The loading and unloading of the wafer 21 onto the stage 14 is performed by a transport robot (not shown) through an openable and closable transport window 17 provided in one direction of the processing chamber 16 surrounding the stage. At this time, the stage is driven up and down so that the wafer suction surface of the robot enters the back surface of the wafer. In addition, in order to cause the reaction gas supplied from the plurality of gas supply nozzles to pass uniformly and at high speed over the wafer surface, and at the same time to effectively provide active oxygen atoms with a short lifetime to the wafer surface, the wafer surface and the The gas flow gap 22 through which the reactant gases flow between the precision surfaces of the quartz plates is controlled to be extremely small during the process.
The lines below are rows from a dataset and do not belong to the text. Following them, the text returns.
(** A format and its arguments that [cprintf] can print. *)
Fixpoint printable (fmt argp : list Z) : bool :=
  match fmt with
  | [] => false
  | c :: fmt1 =>
      if c =? 0 then true
      else if negb (c =? 37) then printable fmt1 argp
      else
        match fmt1 with
        | [] => false
        | c :: fmt2 =>
            if c =? 0 then true
            else if (c =? 100) || (c =? 120) || (c =? 112) then bool_decide (argp ≠ []) && printable fmt2 (tail argp)
            else if c =? 115 then
              match argp with
              | [] => false
              | a :: argp => ((a =? 0) || bool_decide (is_Some (string_at a))) && printable fmt2 argp
              end
            else printable fmt2 argp
        end
  end.

Lemma outputs_cprintf_loop n fmt argp : (length fmt <= n)%nat -> printable fmt argp = true ->
  outputs (cprintf_loop string_at fmt argp).
Proof.
  revert fmt argp. induction n as [|n IH]; intros fmt argp Hn Hp.
  { destruct fmt; [done|simpl in Hn; lia]. }
  destruct fmt as [|c fmt1]; [done|]. cbn [printable cprintf_loop] in *. cbn [length] in Hn.
  destruct (c =? 0); [apply outputs_ret|]. destruct (negb (c =? 37)).
  { apply outputs_seq; [apply outputs_consputc|]. apply IH; [lia|done]. }
  destruct fmt1 as [|d fmt2]; [done|]. cbn [length] in Hn. destruct (d =? 0); [apply outputs_ret|].
  destruct (d =? 100); [|destruct ((d =? 120) || (d =? 112)) eqn:D2; [|destruct (d =? 115)]].
  - cbn [orb] in Hp. destruct argp as [|a argp]; [done|]. apply andb_true_iff in Hp as [_ Hp].
    apply (outputs_seq (printint (i32 a) 10 true)); [apply outputs_printint; lia|]. apply IH; [lia|done].
  - cbn [orb] in Hp. destruct argp as [|a argp]; [rewrite D2 in Hp; done|]. rewrite D2 in Hp. apply andb_true_iff in Hp as [_ Hp].
    apply (outputs_seq (printint (i32 a) 16 false)); [apply outputs_printint; lia|]. apply IH; [lia|done].
  - cbn [orb] in Hp. rewrite D2 in Hp. destruct argp as [|a argp]; [done|]. apply andb_true_iff in Hp as [Ha Hp].
    assert (exists l, (if a =? 0 then ret [40; 110; 117; 108; 108; 41] else from_opt (string_at a)) = @ret console _ l) as [l El].
    { destruct (a =? 0); [by eexists|]. cbn in Ha. apply bool_decide_eq_true in Ha as [l ->]. by exists l. }
    intros s t Hs Hk. cbn [head from_opt]. rewrite (bind_Ok (ret a) _ s a s eq_refl), El, (bind_Ok (ret l) _ s l s eq_refl).
    apply (outputs_seq _ _ (outputs_each l) (IH fmt2 argp ltac:(lia) Hp) s t); done.
  - cbn [orb] in Hp. rewrite D2 in Hp. destruct (d =? 37).
    + apply outputs_seq; [apply outputs_consputc|]. apply IH; [lia|done].
    + apply outputs_seq; [apply outputs_consputc|]. apply outputs_seq; [apply outputs_consputc|]. apply IH; [lia|done].
Qed.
During processing, the wafer 21 is rotated by the rotation of the stage and can be irradiated with ultraviolet rays and supplied with reactive gas almost uniformly over its entire surface.
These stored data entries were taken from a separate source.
(* ===== verification/IdeSpec.v ===== *)
(** * The disk driver serves every request

    The queue is in order of arrival, the controller always works on its first
    buffer, and a request is finished after one interrupt for each request before
    it and one for itself; then the buffer and the disk agree. *)

From S2P Require Import Prelude KMonad Params Ide.

Definition dirty (x : ibuf) : bool := negb (Z.land (b_flags x) B_DIRTY =? 0).
Definition addr (x : ibuf) : Z * Z := (b_dev x, b_blockno x).

(** The buffers but for their place in the queue. *)
Definition norm (x : ibuf) : ibuf := mkIbuf (b_flags x) (b_dev x) (b_blockno x) (b_locked x) None (b_data x).

Fixpoint qseg (m : gmap nat ibuf) (h : option nat) (q : list nat) : Prop :=
  match q with
  | [] => h = None
  | b :: q' => h = Some b /\ exists x, m !! b = Some x /\ qseg m (b_qnext x) q'
  end.

Lemma qseg_insert m h q b x : b ∉ q -> qseg m h q -> qseg (<[b := x]> m) h q.
Proof.
  revert h. induction q as [|c q IH]; intros h Hb Hq; [done|]. apply not_elem_of_cons in Hb as [Hne Hb].
  destruct Hq as (-> & y & Hy & Hq). split; [done|]. exists y. rewrite lookup_insert_ne by done. auto.
Qed.

Lemma qseg_dom m h q b : qseg m h q -> b ∈ q -> is_Some (m !! b).
Proof.
  revert h. induction q as [|c q IH]; intros h Hq Hb; [by apply not_elem_of_nil in Hb|].
  destruct Hq as (-> & y & Hy & Hq). apply elem_of_cons in Hb as [->|Hb]; eauto.
Qed.

(** The last buffer of a queue gets a successor. *)
Lemma qseg_append m h q c y b x :
  qseg m h (q ++ [c]) -> m !! c = Some y -> m !! b = Some x -> b_qnext x = None -> NoDup (q ++ [c; b]) ->
  qseg (<[c := mkIbuf (b_flags y) (b_dev y) (b_blockno y) (b_locked y) (Some b) (b_data y)]> m) h (q ++ [c; b]).
Proof.
  intros Hq Hc Hb Hx. revert h Hq. induction q as [|d q IH]; intros h Hq Hn; cbn in *.
  - destruct Hq as (-> & z & Hz & Hq). split; [done|]. eexists. rewrite lookup_insert_eq. split; [done|]. cbn. split; [done|].
    exists x. rewrite lookup_insert_ne; [done|]. intros ->. apply NoDup_cons in Hn as [Hn _]. apply Hn. by left.
  - apply NoDup_cons in Hn as [Hd Hn]. destruct Hq as (-> & z & Hz & Hq). split; [done|]. exists z.
    rewrite lookup_insert_ne by (intros ->; apply Hd; set_solver). auto.
Qed.

Lemma qseg_length m h q : qseg m h q -> NoDup q -> (length q <= size m)%nat.
Proof.
  intros Hq Hn. rewrite <- size_dom, <- (size_list_to_set (C := gset nat)) by done. apply subseteq_size. intros b Hb.
  apply elem_of_list_to_set in Hb. apply elem_of_dom. by eapply qseg_dom.
Qed.

(** The registers that [idestart] writes address the block. *)
Definition regs_of (dev sector : Z) (cmd : option Z) (d : list Z) : ctl :=
  mkCtl (u8 1) (u8 (Z.land sector 255)) (u8 (Z.land (Z.shiftr sector 8) 255)) (u8 (Z.land (Z.shiftr sector 16) 255))
    (u8 (Z.lor 224 (Z.lor (Z.shiftl (Z.land dev 1) 4) (Z.land (Z.shiftr sector 24) 15)))) cmd d.

Lemma addressed_check : forallb (fun dev => forallb (fun sector =>
  bool_decide (addressed (regs_of dev sector None []) = (dev, sector))) (seqZ 0 1000)) (seqZ 0 2) = true.
Proof. vm_compute. reflexivity. Qed.

Lemma addressed_regs dev sector cmd d : 0 <= dev < 2 -> 0 <= sector < FSSIZE ->
  addressed (regs_of dev sector cmd d) = (dev, sector).
Proof.
  intros Hd Hs. pose proof (forallb_seqZ _ _ _ addressed_check Hd) as E.
  apply (forallb_seqZ _ _ sector) in E; [|done]. by apply bool_decide_eq_true in E.
Qed.

(** One register at a time. *)
Section Latch.
Context (v a b c d e : Z) (g : option Z) (h : list Z).
Lemma latch_ctl : latch 1014 v (mkCtl a b c d e g h) = mkCtl a b c d e g h. Proof. done. Qed.
Lemma latch_count : latch 498 v (mkCtl a b c d e g h) = mkCtl (u8 v) b c d e g h. Proof. done. Qed.
Lemma latch_lba0 : latch 499 v (mkCtl a b c d e g h) = mkCtl a (u8 v) c d e g h. Proof. done. Qed.
Lemma latch_lba1 : latch 500 v (mkCtl a b c d e g h) = mkCtl a b (u8 v) d e g h. Proof. done. Qed.
Lemma latch_lba2 : latch 501 v (mkCtl a b c d e g h) = mkCtl a b c (u8 v) e g h. Proof. done. Qed.
Lemma latch_drive : latch 502 v (mkCtl a b c d e g h) = mkCtl a b c d (u8 v) g h. Proof. done. Qed.
Lemma latch_cmd : latch 503 v (mkCtl a b c d e g h) = mkCtl a b c d e (Some (u8 v)) []. Proof. done. Qed.
End Latch.
Create Rewrite HintDb latch.
#[local] Hint Rewrite latch_ctl latch_count latch_lba0 latch_lba1 latch_lba2 latch_drive latch_cmd : latch.

Section Spec.
Context {D : Type} `{Drive D} (status : nat -> Z) (wait_fuel : nat).

(** The drive becomes ready within [wait_fuel] reads of its status, and has no
    errors. *)
Definition ready (r : Z) : bool := Z.land r (Z.lor IDE_BSY IDE_DRDY) =? IDE_DRDY.
Hypothesis becomes_ready : forall n, exists k, (k < wait_fuel)%nat /\ ready (status (n + k)) = true.
Hypothesis no_errors : forall n, ready (status n) = true -> Z.land (status n) (Z.lor IDE_DF IDE_ERR) = 0.

Definition set_tick (n : nat) (s : ide (D := D)) : ide :=
  mkIde (i_bufs s) (idequeue s) (havedisk1 s) (idelock s) (i_ctl s) (i_drives s) n (i_woken s).

Lemma idewait_loop_ok fuel s : (exists k, (k < fuel)%nat /\ ready (status (i_tick s + k)) = true) ->
  exists n, idewait_loop status fuel s = Ok (status n) (set_tick (S n) s) /\ ready (status n) = true.
Proof.
  revert s. induction fuel as [|fuel IH]; intros s (k & Hk & Hr); [lia|]. cbn [idewait_loop].
  rewrite (bind_Ok (inb_status status) _ s (status (i_tick s)) (tick s) eq_refl).
  fold (ready (status (i_tick s))). destruct (ready (status (i_tick s))) eqn:E; [by exists (i_tick s)|].
  destruct k as [|k]; [rewrite Nat.add_0_r in Hr; congruence|].
  destruct (IH (tick s)) as (n & En & Hn); [|by exists n].
  exists k. split; [lia|]. cbn. by rewrite Nat.add_succ_r in Hr.
Qed.

Lemma idewait_ok c s : exists n, idewait status wait_fuel c s = Ok 0 (set_tick n s).
Proof using becomes_ready no_errors.
  destruct (idewait_loop_ok wait_fuel s (becomes_ready (i_tick s))) as (n & E & Hr). exists (S n).
  unfold idewait. rewrite (bind_Ok _ _ _ _ _ E), (no_errors _ Hr). by destruct c.
Qed.

(** ** The invariant *)

Definition view (s : ide (D := D)) : gmap nat ibuf := norm <$> i_bufs s.

Definition buf_ok (s : ide (D := D)) (x : ibuf) : Prop :=
  (b_flags x = 0 \/ b_flags x = 2 \/ b_flags x = 4 \/ b_flags x = 6)
  /\ (b_dev x = 0 \/ b_dev x = 1 /\ havedisk1 s = true) /\ 0 <= b_blockno x < FSSIZE
  /\ length (b_data x) = Z.to_nat BSIZE.

(** The controller works on the buffer. *)
Definition working (c : ctl) (x : ibuf) : Prop :=
  addressed c = addr x
  /\ (if dirty x then r_cmd c = Some IDE_CMD_WRITE /\ r_data c = b_data x else r_cmd c = Some IDE_CMD_READ).

Record inv (s : ide (D := D)) (q : list nat) : Prop := {
  i_free : idelock s = false;
  i_seg : qseg (i_bufs s) (idequeue s) q;
  i_nodup : NoDup q;
  i_ok : forall b x, view s !! b = Some x -> buf_ok s x;
  i_inj : forall b c x y, view s !! b = Some x -> view s !! c = Some y -> addr x = addr y -> b = c;
  i_pending : forall b x, b ∈ q -> view s !! b = Some x -> b_flags x ≠ 2;
  i_sector : forall a, length (drive_read (i_drives s) a) = Z.to_nat BSIZE;
  i_active : match q with
             | [] => r_cmd (i_ctl s) = None
             | b :: _ => exists x, view s !! b = Some x /\ working (i_ctl s) x
             end }.

Lemma bind_outb {B} port v (k : unit -> I (D := D) B) c s :
  bind (outb port v) k (set_ctl c s) = k tt (set_ctl (latch port v c) s).
Proof. done. Qed.

Lemma set_ctl_id (s : ide (D := D)) : s = set_ctl (i_ctl s) s.
Proof. by destruct s. Qed.

(** [idestart] hands the buffer to the controller. *)
Lemma idestart_ok s b x : i_bufs s !! b = Some x -> buf_ok s x ->
  exists n c, idestart status wait_fuel (Some b) s = Ok tt (set_ctl c (set_tick n s)) /\ working c x.
Proof using becomes_ready no_errors.
  intros Hb (Hf & Hd & Hn & Hl). unfold idestart.
  rewrite (bind_Ok (get_ibuf b) _ s x s) by (unfold get_ibuf, bind, gets, id; by rewrite Hb).
  rewrite (proj2 (Z.leb_gt FSSIZE _)) by lia. change (BSIZE / SECTOR_SIZE) with 1. cbv zeta.
  rewrite Z.mul_1_r. change (1 =? 1) with true. change (7 <? 1) with false. cbv iota.
  rewrite i32_id by (unfold is_i32, FSSIZE in *; lia).
  destruct (idewait_ok false s) as [n En]. rewrite (bind_Ok _ _ _ _ _ En).
  set (c := if dirty x then regs_of (b_dev x) (b_blockno x) (Some IDE_CMD_WRITE) (b_data x)
            else regs_of (b_dev x) (b_blockno x) (Some IDE_CMD_READ) []).
  exists n, c. fold (dirty x). split.
  - rewrite (set_ctl_id (set_tick n s)) at 1. rewrite !bind_outb.
    destruct (i_ctl (set_tick n s)) as [a0 a1 a2 a3 a4 a5 a6]. autorewrite with latch. unfold c.
    destruct (dirty x).
    + rewrite bind_outb. autorewrite with latch. unfold outsl, modify. cbn [i_ctl set_ctl r_count r_lba0 r_lba1 r_lba2 r_drive r_cmd].
      rewrite take_ge; [reflexivity|]. rewrite Hl. change (4 * (BSIZE / 4)) with BSIZE. done.
    + unfold outb, modify. cbn [i_ctl set_ctl]. rewrite latch_cmd. reflexivity.
  - unfold working, c. assert (0 <= b_dev x < 2) by lia.
    destruct (dirty x); rewrite addressed_regs by done; done.
Qed.

Lemma bind_get_ibuf {B} b x (k : ibuf -> I (D := D) B) s : i_bufs s !! b = Some x -> bind (get_ibuf b) k s = k x s.
Proof. intros Hb. unfold bind, get_ibuf, gets, id, bind. by rewrite Hb. Qed.

Lemma bind_set_qnext {B} b n x (k : unit -> I (D := D) B) s : i_bufs s !! b = Some x ->
  bind (set_qnext b n) k s
  = k tt (set_ibufs (<[b := mkIbuf (b_flags x) (b_dev x) (b_blockno x) (b_locked x) n (b_data x)]> (i_bufs s)) s).
Proof. intros Hb. unfold set_qnext. rewrite <- bind_assoc, (bind_get_ibuf b x) by done. done. Qed.

Lemma bind_acquire {B} (k : unit -> I (D := D) B) s : idelock s = false -> bind acquire_ide k s = k tt (set_idelock true s).
Proof. intros Hl. unfold bind, acquire_ide, gets, id, bind. by rewrite Hl. Qed.

Lemma bind_release {B} (k : unit -> I (D := D) B) s : idelock s = true -> bind release_ide k s = k tt (set_idelock false s).
Proof. intros Hl. unfold bind, release_ide, gets, id, bind. by rewrite Hl. Qed.

Lemma queue_end_eq fuel pp h q (s : ide (D := D)) : qseg (i_bufs s) h q -> (length q <= fuel)%nat ->
  queue_end fuel pp h s = Ok (match last q with None => pp | Some c => Some c end) s.
Proof.
  revert pp h q. induction fuel as [|fuel IH]; intros pp h q Hq Hl; destruct q as [|b q]; cbn [length] in Hl; try lia.
  - cbn in Hq. by subst h.
  - cbn in Hq. by subst h.
  - destruct Hq as (-> & x & Hx & Hq). cbn [queue_end]. rewrite (bind_get_ibuf b x) by done.
    rewrite (IH (Some b) _ q Hq) by lia. destruct q; [done|]. rewrite last_cons_cons.
    by destruct (last (n :: q)) eqn:E; [|apply last_None in E].
Qed.

Lemma norm_insert b x (m : gmap nat ibuf) : norm <$> (<[b := x]> m) = <[b := norm x]> (norm <$> m).
Proof. apply fmap_insert. Qed.

(** A link does not show. *)
Lemma norm_link b n x (m : gmap nat ibuf) : m !! b = Some x ->
  norm <$> (<[b := mkIbuf (b_flags x) (b_dev x) (b_blockno x) (b_locked x) n (b_data x)]> m) = norm <$> m.
Proof.
  intros Hb. rewrite norm_insert. apply insert_id. rewrite lookup_fmap, Hb. done.
Qed.

(** ** A request *)

(** A process that holds the buffer's lock fills it and asks for it to be written
    ([f] is [B_DIRTY], with or without [B_VALID]) or read ([f] is 0). *)
Definition submit (b : nat) (f : Z) (d : list Z) : I (D := D) rw_result :=
  x <- get_ibuf b ;;
  put_ibuf b (mkIbuf f (b_dev x) (b_blockno x) true (b_qnext x) d) ;;;
  iderw status wait_fuel b.

(** The part of [iderw] that appends the buffer. *)
Lemma append_ok (s : ide (D := D)) q b x : qseg (i_bufs s) (idequeue s) q -> NoDup q -> b ∉ q -> i_bufs s !! b = Some x -> b_qnext x = None ->
  exists m h, (pp <- queue_end (size (i_bufs s)) None (idequeue s) ;;
      match pp with None => modify (set_queue (Some b)) | Some p => set_qnext p (Some b) end) s
    = Ok tt (set_ibufs m (set_queue h s))
    /\ qseg m h (q ++ [b]) /\ norm <$> m = norm <$> i_bufs s /\ h = (match q with [] => Some b | c :: _ => Some c end).
Proof.
  intros Hq Hn Hb Hx Hx0. pose proof (qseg_length _ _ _ Hq Hn) as Hl.
  rewrite (bind_Ok _ _ _ _ _ (queue_end_eq _ None _ q s Hq Hl)).
  destruct q as [|c q _] using rev_ind.
  - exists (i_bufs s), (Some b). split; [by destruct s|]. split; [|done]. cbn. eauto.
  - rewrite last_snoc. destruct (qseg_dom _ _ _ c Hq) as [y Hy]; [set_solver|].
    unfold set_qnext. rewrite (bind_get_ibuf c y) by done.
    exists (<[c := mkIbuf (b_flags y) (b_dev y) (b_blockno y) (b_locked y) (Some b) (b_data y)]> (i_bufs s)), (idequeue s).
    split; [by destruct s|].
    rewrite <- app_assoc. split; [|split].
    + eapply qseg_append; [exact Hq|done|exact Hx|done|]. change [c; b] with ([c] ++ [b]). rewrite app_assoc. apply NoDup_app.
      split_and!; [done| |apply NoDup_singleton]. intros z Hz ->%list_elem_of_singleton. done.
    + by apply norm_link.
    + destruct q; cbn in Hq |- *; destruct Hq as [-> _]; done.
Qed.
A duct 18 for exhausting remaining ozone is arranged in the processing chamber 16, and the remaining ozone is converted into oxygen by a decomposer 19 and released into the atmosphere together with air.
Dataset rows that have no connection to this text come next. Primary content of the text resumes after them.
(* ===== verification/Boot.v ===== *)
(** * bootmain.c: the boot loader

    The boot loader reads the kernel from the disk, a sector at a time, to the
    physical addresses its program headers name.  The state is the physical memory
    and the disk controller of Ide.v; the sectors of the disk and the values of the
    status register are arguments. *)

From S2P Require Import Prelude KMonad Params Ide Mp.

Definition SECTSIZE : Z := 512.
Definition ELF_MAGIC : Z := 1179403647.

Record bootst := mkBoot { bm_mem : Z -> Z; bm_ctl : ctl; bm_tick : nat }.
Definition B := M bootst.

(** Bytes stored at [a]. *)
Definition store_bytes (a : Z) (l : list Z) (mem : Z -> Z) : Z -> Z :=
  fun x => match (if a <=? x then l !! Z.to_nat (x - a) else None) with Some c => c | None => mem x end.

Section Boot.
Context (sector : Z -> list Z) (status : nat -> Z) (wait_fuel : nat).

Definition set_mem (f : (Z -> Z) -> Z -> Z) : B unit := modify (fun s => mkBoot (f (bm_mem s)) (bm_ctl s) (bm_tick s)).
Definition boot_outb (port v : Z) : B unit := modify (fun s => mkBoot (bm_mem s) (latch port v (bm_ctl s)) (bm_tick s)).
Definition boot_inb : B Z :=
  n <- gets bm_tick ;; modify (fun s => mkBoot (bm_mem s) (bm_ctl s) (S (bm_tick s))) ;;; ret (status n).

Fixpoint wait_loop (fuel : nat) : B unit :=
  match fuel with
  | O => halt fuel_stop
  | S fuel' => r <- boot_inb ;; if negb (Z.land r 192 =? 64) then wait_loop fuel' else ret tt
  end.
Definition waitdisk : B unit := wait_loop wait_fuel.

(** [insl(0x1F0, dst, cnt)] after a command to read a sector of drive 0. *)
Definition boot_insl (dst cnt : Z) : B unit :=
  c <- gets bm_ctl ;;
  if bool_decide (r_cmd c = Some 32) && (r_count c =? 1) && (fst (addressed c) =? 0) then
    set_mem (store_bytes dst (take (Z.to_nat (4 * cnt)) (sector (snd (addressed c)))))
  else halt fault_stop.

Definition readsect (dst offset : Z) : B unit :=
  waitdisk ;;;
  boot_outb 498 1 ;;;
  boot_outb 499 offset ;;;
  boot_outb 500 (Z.shiftr offset 8) ;;;
  boot_outb 501 (Z.shiftr offset 16) ;;;
  boot_outb 502 (Z.lor (Z.shiftr offset 24) 224) ;;;
  boot_outb 503 32 ;;;
  waitdisk ;;;
  boot_insl dst (SECTSIZE / 4).

(** [fuel] bounds the rounds. *)
Fixpoint readseg_loop (fuel : nat) (pa epa offset : Z) : B unit :=
  if pa <? epa then
    match fuel with
    | O => halt fuel_stop
    | S fuel' => readsect pa offset ;;; readseg_loop fuel' (u32 (pa + SECTSIZE)) epa (u32 (offset + 1))
    end
  else ret tt.

Definition readseg (pa count offset : Z) : B unit :=
  let epa := u32 (pa + count) in
  let pa := u32 (pa - offset mod SECTSIZE) in
  let offset := u32 (offset / SECTSIZE + 1) in
  readseg_loop (Z.to_nat (count / SECTSIZE + 2)) pa epa offset.

(** The fields of [struct elfhdr] and [struct proghdr] in memory. *)
Definition elf_magic (mem : Z -> Z) (elf : Z) : Z := num_at mem elf 4.
Definition elf_entry (mem : Z -> Z) (elf : Z) : Z := num_at mem (elf + 24) 4.
Definition elf_phoff (mem : Z -> Z) (elf : Z) : Z := num_at mem (elf + 28) 4.
Definition elf_phnum (mem : Z -> Z) (elf : Z) : Z := num_at mem (elf + 44) 2.
Definition ph_off (mem : Z -> Z) (ph : Z) : Z := num_at mem (ph + 4) 4.
Definition ph_paddr (mem : Z -> Z) (ph : Z) : Z := num_at mem (ph + 12) 4.
Definition ph_filesz (mem : Z -> Z) (ph : Z) : Z := num_at mem (ph + 16) 4.
Definition ph_memsz (mem : Z -> Z) (ph : Z) : Z := num_at mem (ph + 20) 4.
Definition sizeof_proghdr : Z := 32.

(** [for(; ph < eph; ph++)], with [n] rounds left. *)
Fixpoint load_segments (n : nat) (ph : Z) : B unit :=
  match n with
  | O => ret tt
  | S n' =>
      mem <- gets bm_mem ;;
      let pa := ph_paddr mem ph in
      readseg pa (ph_filesz mem ph) (ph_off mem ph) ;;;
      mem <- gets bm_mem ;;
      when (ph_filesz mem ph <? ph_memsz mem ph)
        (set_mem (store_bytes (u32 (pa + ph_filesz mem ph)) (replicate (Z.to_nat (ph_memsz mem ph - ph_filesz mem ph)) 0))) ;;;
      load_segments n' (u32 (ph + sizeof_proghdr))
  end.

(** The entry point that is called, or [None] when [bootmain] returns. *)
Definition bootmain : B (option Z) :=
  let elf := 65536 in
  readseg elf 4096 0 ;;;
  mem <- gets bm_mem ;;
  if negb (elf_magic mem elf =? ELF_MAGIC) then ret None
  else
    load_segments (Z.to_nat (elf_phnum mem elf)) (u32 (elf + elf_phoff mem elf)) ;;;
    mem <- gets bm_mem ;;
    ret (Some (elf_entry mem elf)).
End Boot.

(** ** What is loaded *)

Section Load.
Context (sector : Z -> list Z) (status : nat -> Z) (wait_fuel : nat).
Hypothesis sector_len : forall n, length (sector n) = 512%nat.
Hypothesis disk_ready : forall n, exists k, (k < wait_fuel)%nat /\ Z.land (status (n + k)%nat) 192 = 64.

(** Byte [i] of the kernel's file, which starts at sector 1. *)
Definition file_byte (i : Z) : Z := nth (Z.to_nat (i mod 512)) (sector (i / 512 + 1)) 0.

Lemma wait_loop_ok fuel : forall s k, (k < fuel)%nat -> Z.land (status (bm_tick s + k)%nat) 192 = 64 ->
  exists t, wait_loop status fuel s = Ok tt (mkBoot (bm_mem s) (bm_ctl s) t).
Proof.
  induction fuel as [|fuel IH]; intros s k Hk Hr; [lia|]. cbn [wait_loop]. unfold boot_inb.
  set (s1 := mkBoot (bm_mem s) (bm_ctl s) (S (bm_tick s))).
  assert (E : (n <- gets bm_tick ;; modify (fun s => mkBoot (bm_mem s) (bm_ctl s) (S (bm_tick s))) ;;; ret (status n)) s = Ok (status (bm_tick s)) s1) by done.
  rewrite (bind_Ok _ _ _ _ _ E). destruct (Z.land (status (bm_tick s)) 192 =? 64) eqn:E64; cbn [negb]; [by eexists|].
  destruct k as [|k]; [rewrite Nat.add_0_r in Hr; apply Z.eqb_neq in E64; lia|].
  destruct (IH s1 k) as (t & Et); [lia|by replace (bm_tick s1 + k)%nat with (bm_tick s + S k)%nat by (unfold s1; cbn; lia)|]. exists t. exact Et.
Qed.

Lemma waitdisk_ok s : exists t, waitdisk status wait_fuel s = Ok tt (mkBoot (bm_mem s) (bm_ctl s) t).
Proof. destruct (disk_ready (bm_tick s)) as (k & Hk & Hr). by eapply wait_loop_ok. Qed.

Lemma lba_bytes o : 0 <= o < 16777216 ->
  Z.lor (u8 o) (Z.lor (Z.shiftl (u8 (Z.shiftr o 8)) 8) (Z.lor (Z.shiftl (u8 (Z.shiftr o 16)) 16) (Z.shiftl (Z.land (u8 (Z.lor (Z.shiftr o 24) 224)) 15) 24))) = o.
Proof.
  intros Ho. replace (Z.shiftr o 24) with 0 by (rewrite Z.shiftr_div_pow2 by lia; symmetry; apply Z.div_small; cbn; lia).
  change (Z.shiftl (Z.land (u8 (Z.lor 0 224)) 15) 24) with 0. rewrite Z.lor_0_r.
  unfold u8. apply Z.bits_inj'. intros n Hn. rewrite !Z.lor_spec, !Z.shiftl_spec by lia. change 256 with (2 ^ 8).
  destruct (decide (n < 8)).
  - rewrite Z.mod_pow2_bits_low by lia. rewrite !(Z.testbit_neg_r _ (n - _)) by lia. by rewrite !orb_false_r.
  - rewrite (Z.mod_pow2_bits_high o) by lia. cbn [orb]. destruct (decide (n < 16)).
    + rewrite Z.mod_pow2_bits_low, Z.shiftr_spec by lia. rewrite (Z.testbit_neg_r _ (n - 16)) by lia. rewrite orb_false_r. f_equal. lia.
    + rewrite Z.mod_pow2_bits_high by lia. cbn [orb]. destruct (decide (n < 24)).
      * rewrite Z.mod_pow2_bits_low, Z.shiftr_spec by lia. f_equal. lia.
      * rewrite Z.mod_pow2_bits_high by lia. symmetry. destruct (decide (o = 0)) as [->|]; [apply Z.bits_0|].
        apply Z.bits_above_log2; [lia|]. assert (Z.log2 o < 24); [|lia]. apply Z.log2_lt_pow2; lia.
Qed.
A 6-inch diameter silicon wafer coated with a positive resist (OFPR-800) using the above method was used as a sample, the processing temperature was 200°C, the gas flow gap was 0.2 mm, and ozone was applied at a volume ratio of 4.7%. FIG. 2 shows the results of resist removal experiments in which various amounts of water vapor were added to oxygen gas containing 10 l/min of oxygen gas.

[0018]

It has been found that the present invention increases the removal rate until the amount of water vapor added becomes approximately 1.5 times the volume of ozone. In the case of this example, the amount of water vapor is reduced to 0.7 of the volume of ozone compared to the case where no water vapor is supplied.
When the temperature was doubled, a removal rate of 120% or more was obtained, and a removal rate of 116% or more was obtained compared to the case where the steam supply water tank was not heated and the latent heat of vaporization was left as it was. Also,
Since the wafer is not cooled by water that has had its latent heat of vaporization removed, the temperature of the wafer surface will not be excessively cooled locally due to the supply of these reactive gases, allowing for uniform resist removal processing and improved throughput. It worked.

[Brief explanation of drawings]

FIG. 1 is a schematic diagram for explaining one embodiment of the present invention.

[Fig. 2] Fig. 2 is a diagram showing the results of one example of the present invention.

[Explanation of symbols]

Claims (1)

[Claims] Claim 1: A cleaning method in which organic matter is decomposed and vaporized and removed by the action of ozone and ultraviolet rays, in which water in a gas state or hydrogen peroxide vapor is mixed with ozone to remove the A cleaning method characterized in that the pressure ratio of the steam to ozone is approximately 0.7 or more.